Mc Gowan said taking on a loan of €22,000 to €66,000 will deter young people from applying to college. McGowan said we also need to look at countries that have loan schemes and realise that they simply don’t work.
“In America, third level education is the second biggest expense to the government – second only to military at 1.3 trillion dollars a year!” Mc Gowan said. “In the UK, the loan scheme got so bad that they had to sell the loan books to the banks. In Australia, 1 in 3 dollars have to be written off because people either can’t pay it back or they emigrate. We are an island, so Ireland would have similar problems with graduate emigration to avoid paying back student loans.”

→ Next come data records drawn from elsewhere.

(* ===== verification/EngineLedger.v ===== *)
(** * Operations and books of the engine

    First operations on their own: the TWAP schedule, the size of a partial liquidation, and
    the legs of a complete set, each against what it promises; and two concrete runs in which
    an amendment and a split do what the engine's own checks are there to prevent.  Then the
    books of a whole run: money is conserved ([cash_ledger_balances]) and the fills explain
    the positions ([fills_explain_positions]), by an invariant of [money_step]. *)
From S2P Require Export EngineDemo EngineMoney.

(** ** The TWAP schedule *)

(** A schedule over a sequence of records' instants, with the children released. *)
Fixpoint twap_run (times : list UnixNanos) (t : TwapProgress) : Result (TwapProgress * list Qty) :=
  match times with
  | [] => Ok (t, [])
  | ts :: times' =>
      let? ' (t, slice) := Engine.twap_step ts t in
      let? ' (t, out) := twap_run times' t in
      Ok (t, match slice with Some q => q :: out | None => out end)
  end.

Definition twap_fresh (r : TwapRequest) (n : Z) (start : UnixNanos) : TwapProgress :=
  mkTwapProgress r start 0 n 0 start.

(** Where a schedule of [n] children stands. *)
Definition twap_at (n q : Z) (t : TwapProgress) : Prop :=
  tw_quantity (tp_request t) = q /\ tp_total_slices t = n /\ 0 <= tp_sent t <= n /\
  tp_worked t = if tp_sent t =? n then q else tp_sent t * (q / n).

Lemma twap_step_at n q ts t :
  1 <= n <= q -> q <= i64_max -> twap_at n q t ->
  exists t' slice, Engine.twap_step ts t = Ok (t', slice) /\ twap_at n q t' /\
    tp_request t' = tp_request t /\
    match slice with
    | Some s => 0 < s /\ tp_sent t' = tp_sent t + 1 /\ tp_worked t' = tp_worked t + s /\
        tp_next_at t <= ts /\
        tp_next_at t' = sat64 (tp_next_at t + tw_interval_nanos (tp_request t)) /\
        (tp_sent t' < n -> s = q / n)
    | None => t' = t /\ (tp_sent t = n \/ ts < tp_next_at t)
    end.
Proof.
  intros Hn Hq (Hr & Ht & Hs & Hw). unfold Engine.twap_step, TwapProgress.is_done. rewrite Ht, Hr.
  destruct (n <=? tp_sent t) eqn:Ed; bool_prop; cbn [orb].
  { exists t, None. unfold twap_at. split_and!; try done; lia. }
  destruct (ts <? tp_next_at t) eqn:El; bool_prop.
  { exists t, None. unfold twap_at. split_and!; try done; lia. }
  assert (Hsent : (tp_sent t =? n) = false) by (apply Z.eqb_neq; lia). rewrite Hsent in Hw.
  pose proof (Z.mul_div_le q n ltac:(lia)) as Hdiv.
  assert (Hd1 : 1 <= q / n) by (apply Z.div_le_lower_bound; lia).
  set (slice := if n - tp_sent t <=? 1 then _ else _).
  assert (Hsl : 0 < slice /\ tp_worked t + slice = (if tp_sent t + 1 =? n then q else (tp_sent t + 1) * (q / n))
    /\ (tp_sent t + 1 < n -> slice = q / n)).
  { subst slice. unfold TwapProgress.remaining. rewrite Hr, Hw, Z.quot_div_nonneg by lia.
    destruct (n - tp_sent t <=? 1) eqn:E1, (Z.eqb_spec (tp_sent t + 1) n); bool_prop; try lia.
    unfold sub64. rewrite wrap64_id by (widths; nia). split_and!; nia. }
  destruct Hsl as (Hpos & Hsum & Hmid).
  unfold is_positive. rewrite (proj2 (Z.ltb_lt 0 slice) Hpos). cbn [negb].
  assert (Hadd : checked_add "Qty" (tp_worked t) slice = Ok (tp_worked t + slice)).
  { apply checked_add_Ok. split; [|done]. rewrite Hsum.
    destruct (Z.eqb_spec (tp_sent t + 1) n); widths; nia. }
  rewrite Hadd. eexists _, (Some slice). split; [done|]. unfold twap_at. cbn.
  split_and!; try done; lia.
Qed.

Lemma twap_run_at n q times : forall t,
  1 <= n <= q -> q <= i64_max -> twap_at n q t ->
  exists t' out, twap_run times t = Ok (t', out) /\ twap_at n q t' /\
    tp_request t' = tp_request t /\
    tp_worked t' = tp_worked t + zsum out /\ tp_sent t' = tp_sent t + Z.of_nat (length out) /\
    Forall (fun s => 0 < s) out.
Proof.
  induction times as [|ts times IH]; cbn [twap_run]; intros t Hn Hq Ht.
  { exists t, []. split_and!; try done; cbn; lia. }
  destruct (twap_step_at n q ts t Hn Hq Ht) as (t1 & slice & -> & Ht1 & Hr1 & Hsl).
  destruct (IH t1 Hn Hq Ht1) as (t2 & out & -> & Ht2 & Hr2 & Hw & Hs & Hf).
  eexists t2, _. split; [done|]. split; [done|]. split; [congruence|].
  destruct slice as [s|]; [|destruct Hsl as [-> _]; done].
  destruct Hsl as (Hpos & Hs1 & Hw1 & _). rewrite zsum_cons. cbn [length].
  split_and!; [lia|lia|by constructor].
Qed.

(** A TWAP works its size exactly: a valid request whose size has a raw unit for each
    of its children never errs, releases only positive children, never more than were
    scheduled nor more than the size in all, and once done has worked the whole size.
    A request with fewer raw units than children works nothing at all. *)
Theorem twap_works_total r n start times :
  TwapRequest.slices r = Ok n -> tw_quantity r <= i64_max ->
  exists t' out, twap_run times (twap_fresh r n start) = Ok (t', out) /\
    tp_worked t' = zsum out /\ Forall (fun s => 0 < s) out /\
    Z.of_nat (length out) <= n /\ 0 <= zsum out <= tw_quantity r /\
    (n <= tw_quantity r -> TwapProgress.is_done t' = true -> zsum out = tw_quantity r) /\
    (tw_quantity r < n -> out = []).
Proof.
  intros Hs Hq. assert (1 <= n /\ 0 < tw_quantity r) as [Hn Hpos].
  { unfold TwapRequest.slices in Hs. res_inv_in Hs. unfold is_positive in *. bool_prop. lia. }
  destruct (Z.le_gt_cases n (tw_quantity r)) as [Hle|Hgt].
  - destruct (twap_run_at n (tw_quantity r) times (twap_fresh r n start))
      as (t' & out & Hrun & (Hr & Ht & Hb & Hw) & _ & Hw' & Hs' & Hf); [lia|lia| |].
    { unfold twap_at, twap_fresh. cbn [tp_request tp_total_slices tp_sent tp_worked].
      rewrite (proj2 (Z.eqb_neq 0 n)) by lia. split_and!; done || lia. }
    cbn in Hw', Hs'. exists t', out. split; [done|]. split; [done|]. split; [done|].
    assert (0 <= zsum out). { apply zsum_nonneg. eapply Forall_impl; [exact Hf|]. cbn. lia. }
    assert (Hdiv : n * (tw_quantity r / n) <= tw_quantity r) by (apply Z.mul_div_le; lia).
    assert (0 <= tw_quantity r / n) by (apply Z.div_pos; lia).
    unfold TwapProgress.is_done. rewrite Ht. split; [lia|]. split.
    + destruct (Z.eqb_spec (tp_sent t') n); nia.
    + split; [|lia]. intros _ Hd. bool_prop.
      rewrite (proj2 (Z.eqb_eq _ _)) in Hw by lia. lia.
  - assert (Hdone : forall times t, tp_sent t = tp_total_slices t -> twap_run times t = Ok (t, [])).
    { clear. induction times as [|ts times IH]; intros t Ht; cbn; [done|].
      unfold Engine.twap_step, TwapProgress.is_done. rewrite Ht, Z.leb_refl. cbn. by rewrite IH. }
    assert (Hrun : forall times, exists t', twap_run times (twap_fresh r n start) = Ok (t', []) /\
      tp_worked t' = 0).
    { clear times. induction times as [|ts times [t' [IH Hw]]]; [by eexists|].
      cbn [twap_run]. unfold Engine.twap_step at 1, TwapProgress.is_done. cbn.
      rewrite (proj2 (Z.leb_gt n 0)) by lia. cbn [orb].
      destruct (ts <? start) eqn:E; [cbn; rewrite IH; eauto|]. cbn.
      rewrite (proj2 (Z.leb_gt (n - 0) 1)) by lia.
      rewrite Z.quot_small by lia. cbn. rewrite Hdone by done. by eexists. }
    destruct (Hrun times) as (t' & Hr & Hw). exists t', []. cbn. split_and!; try done; lia.
Qed.

Definition demo_twap : TwapRequest := TwapRequest.new "PERP" 0 Buy 1000000001 (5 * 60 * 1000000000).

Example twap_works_total_witness :
  TwapRequest.slices demo_twap = Ok 10 /\
  exists t' out, twap_run (map (fun k => Z.of_nat k * DEFAULT_TWAP_INTERVAL_NANOS) (seq 0 12))
      (twap_fresh demo_twap 10 0) = Ok (t', out) /\ length out = 10%nat /\
    zsum out = tw_quantity demo_twap.
Proof.
  split; [vm_compute; reflexivity|].
  destruct (twap_works_total demo_twap 10 0
    (map (fun k => Z.of_nat k * DEFAULT_TWAP_INTERVAL_NANOS) (seq 0 12)))
    as (t' & out & Hrun & _ & _ & _ & _ & Hdone & _); [vm_compute; reflexivity|vm_compute; done|].
  exists t', out. split; [exact Hrun|]. vm_compute in Hrun. injection Hrun as <- <-.
  split; [reflexivity|]. apply Hdone; vm_compute; done.
Defined.

(** ** Partial liquidation *)

(** The least whole number of lots that is at least [m]. *)
Lemma round_up_lots m lot : 0 < lot -> 0 <= m ->
  m <= (m + (lot - 1)) / lot * lot < m + lot.
Proof.
  intros Hl Hm. pose proof (Z.div_mod (m + (lot - 1)) lot ltac:(lia)).
  pose proof (Z.mod_pos_bound (m + (lot - 1)) lot Hl). lia.
Qed.

(** A partial margin call closes enough and not too much: the size closed is on the
    position's side and within it; nothing is closed when nothing is needed; and
    otherwise the requirement released covers the shortfall to within the requirement
    of one raw unit, or the whole position is closed, while a whole lot less would
    not have covered it. *)
Theorem partial_close_bounds {F FM L M X} `{MarginModel M} (cfg : Config FM L M) (e : Engine F X)
    i q mark model st inst full c :
  margin_model cfg = Some model -> Engine.margin_state cfg e = Ok (Some st) ->
  InstrumentSet.get (instruments cfg) i = Ok inst ->
  maintenance_margin model inst q mark = Ok full ->
  let held := Z.abs q in
  let lot := Z.max (lot_size inst) 1 in
  let need := ms_maintenance st - ms_equity st in
  held + lot <= i64_max -> in_i64 need -> full <= i64_max ->
  Engine.partial_close_quantity cfg e i q mark = Ok c ->
  Z.abs c <= held /\ 0 <= c * q /\
  (need <= 0 \/ full <= 0 -> c = 0) /\
  (0 < need -> 0 < full ->
     (Z.abs c = held \/ (Z.abs c mod lot = 0 /\ need * held - full < full * Z.abs c)) /\
     full * (Z.abs c - lot) < Z.max 1 (need * held)).
Proof.
  intros Hm Hst Hi Hfull held lot need Hfit Hneed Hfi. unfold Engine.partial_close_quantity.
  rewrite Hm, Hst, Hi, Hfull. cbn [ok_or].
  assert (Hheld : abs64 q = held).
  { subst held. unfold abs64. apply wrap64_id. subst lot. widths. lia. }
  assert (Hsat : sat64 (ms_maintenance st - ms_equity st) = need).
  { fold need. unfold sat64. widths. lia. }
  rewrite Hheld, Hsat. assert (Hlot : 1 <= lot) by lia.
  destruct ((need <=? 0) || (full <=? 0)) eqn:E.
  { intros [= <-]. bool_prop. split_and!; cbn; try lia. }
  bool_prop. assert (0 <= need * held <= i64_max * i64_max) by (subst held lot; widths; nia).
  unfold wrap128. fold (wrap128 (need * held)). rewrite wrap128_id by (widths; lia).
  rewrite Z.quot_div_nonneg by lia. set (f := need * held / full).
  assert (Hf : 0 <= f /\ full * f <= need * held < full * f + full).
  { subst f. pose proof (Z.div_mod (need * held) full ltac:(lia)).
    pose proof (Z.mod_pos_bound (need * held) full ltac:(lia)).
    split; [apply Z.div_pos; lia|lia]. }
  set (m := Z.min f held). assert (Hmr : 0 <= m <= held) by lia.
  assert (Hn : narrow m "closing size" = Ok m).
  { apply narrow_Ok. split; [|done]. subst lot. widths. lia. }
  rewrite Hn. cbn zeta. fold lot.
  replace (sat64 (m + (lot - 1))) with (m + (lot - 1)) by (unfold sat64; widths; lia).
  rewrite Z.quot_div_nonneg by lia.
  destruct (round_up_lots m lot ltac:(lia) (proj1 Hmr)) as [Hlo Hhi].
  set (k := (m + (lot - 1)) / lot) in *.
  assert (Hk : mul64 k lot = k * lot) by (apply wrap64_id; widths; lia).
  rewrite Hk. set (c0 := Z.min (k * lot) held).
  assert (Hc0 : 0 <= c0 <= held) by lia.
  assert (Hc : mul64 c0 (Z.sgn q) = c0 * Z.sgn q).
  { apply wrap64_id. subst lot. widths. nia. }
  rewrite Hc. intros [= <-].
  assert (Habs : Z.abs (c0 * Z.sgn q) = c0).
  { rewrite Z.abs_mul. subst held. destruct q; cbn in *; lia. }
  rewrite Habs. split; [lia|]. split; [destruct q; cbn; nia|]. split; [lia|]. intros _ _. split.
  - destruct (Z.eq_dec c0 held); [by left|right]. assert (Hck : c0 = k * lot) by lia.
    assert (m = f) as Hmf by lia. split; [rewrite Hck; by apply Z.mod_mul; lia|nia].
  - destruct (Z.le_gt_cases (c0 - lot) 0); nia.
Qed.

(** ** The margin call *)
Section MarginCall.
Context {F FM L M X : Type} `{FeeModel F} `{FillModel FM} `{LatencyModel L} `{MarginModel M} `{ExecutionClient X}.
Context (cfg : Config FM L M) (e : Engine F X) (model : M).
(** The samples are the base64 they are stored as. *)
Record MutationPlan := mkMutationPlan {
  pl_plan_id : Uuid;
  pl_created_at_ns : Z;
  pl_expires_at_ns : Z;
  pl_table : string;
  pl_table_id : Uuid;
  pl_base_version : Z;
  pl_base_manifest_checksum : Digest;
  pl_op : OpKind;
  pl_note : option string;
  pl_user_meta : JsonMap;
  pl_schema_revision : Z;
  pl_segments : list SegmentMeta;
  pl_summary : PlanSummary;
  pl_before_sample : option string;
  pl_after_sample : option string;
  pl_checksum : Digest;
}.
#[export] Instance MutationPlan_eq_dec : EqDecision MutationPlan.
Proof. solve_decision. Defined.
#[export] Instance eta_MutationPlan : Eta MutationPlan := fun p =>
  mkMutationPlan (pl_plan_id p) (pl_created_at_ns p) (pl_expires_at_ns p) (pl_table p)
    (pl_table_id p) (pl_base_version p) (pl_base_manifest_checksum p) (pl_op p) (pl_note p)
    (pl_user_meta p) (pl_schema_revision p) (pl_segments p) (pl_summary p) (pl_before_sample p)
    (pl_after_sample p) (pl_checksum p).

Record TxnEntry := mkTxnEntry {
  te_table_id : Uuid;
  te_table_name : string;
  te_base_sequence : Z;
  te_new_head : Head;
}.
#[export] Instance TxnEntry_eq_dec : EqDecision TxnEntry.
Proof. solve_decision. Defined.

Record TxnJournal := mkTxnJournal {
  tj_txn_id : Uuid;
  tj_created_at_ns : Z;
  tj_entries : list TxnEntry;
  tj_checksum : Digest;
}.
#[export] Instance TxnJournal_eq_dec : EqDecision TxnJournal.
Proof. solve_decision. Defined.
#[export] Instance eta_TxnJournal : Eta TxnJournal := fun j =>
  mkTxnJournal (tj_txn_id j) (tj_created_at_ns j) (tj_entries j) (tj_checksum j).

Record FormatFile := mkFormatFile {
  ff_format_version : Z;
  ff_min_reader_version : Z;
  ff_created_at_ns : Z;
  ff_created_by : string;
}.
#[export] Instance FormatFile_eq_dec : EqDecision FormatFile.
Proof. solve_decision. Defined.
#[export] Instance eta_FormatFile : Eta FormatFile := fun f =>
  mkFormatFile (ff_format_version f) (ff_min_reader_version f) (ff_created_at_ns f)
    (ff_created_by f).

(** ** Data policies ([data_policy.rs])

    An [f64] is a binary64 number of the Standard Library's specification. *)
Abbreviation f64 := spec_float (only parsing).
#[export] Instance spec_float_eq_dec : EqDecision spec_float.
Proof. solve_decision. Defined.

Irish third level fees are the second highest in Europe, after the UK. Germany, Sweden, Norway, Denmark and Finland all offer free education. The registration fee in France is €180 – €2,820 cheaper than the Irish registration fee.
“Publicly-funded free education is not impossible. If it was, so many other countries in Europe wouldn’t offer it.” Mc Gowan said. “Publicly-funded free education in Ireland will be the biggest driving force behind economic success and fully pulling the country out of the recession. The Taoiseach keeps telling us we have the fastest-growing economy in Europe. If we want to retain that pace, we need to make sure our workforce is up to speed with being at the forefront of this economy. The best way to accomplish this is with publicly-funded free education, which is open and accessible to all who wish to avail of it.”
McGowan emphasised all of society benefits from education, not just those receiving the education, and stressed that free, publicly-funded education is the only thing that permanently breaks poverty traps, enables social mobility and empowers the youth.
LYITSU and USI are urging the Oireachtas committee to choose publicly-funded free education as the only real, practical solution to the funding crisis.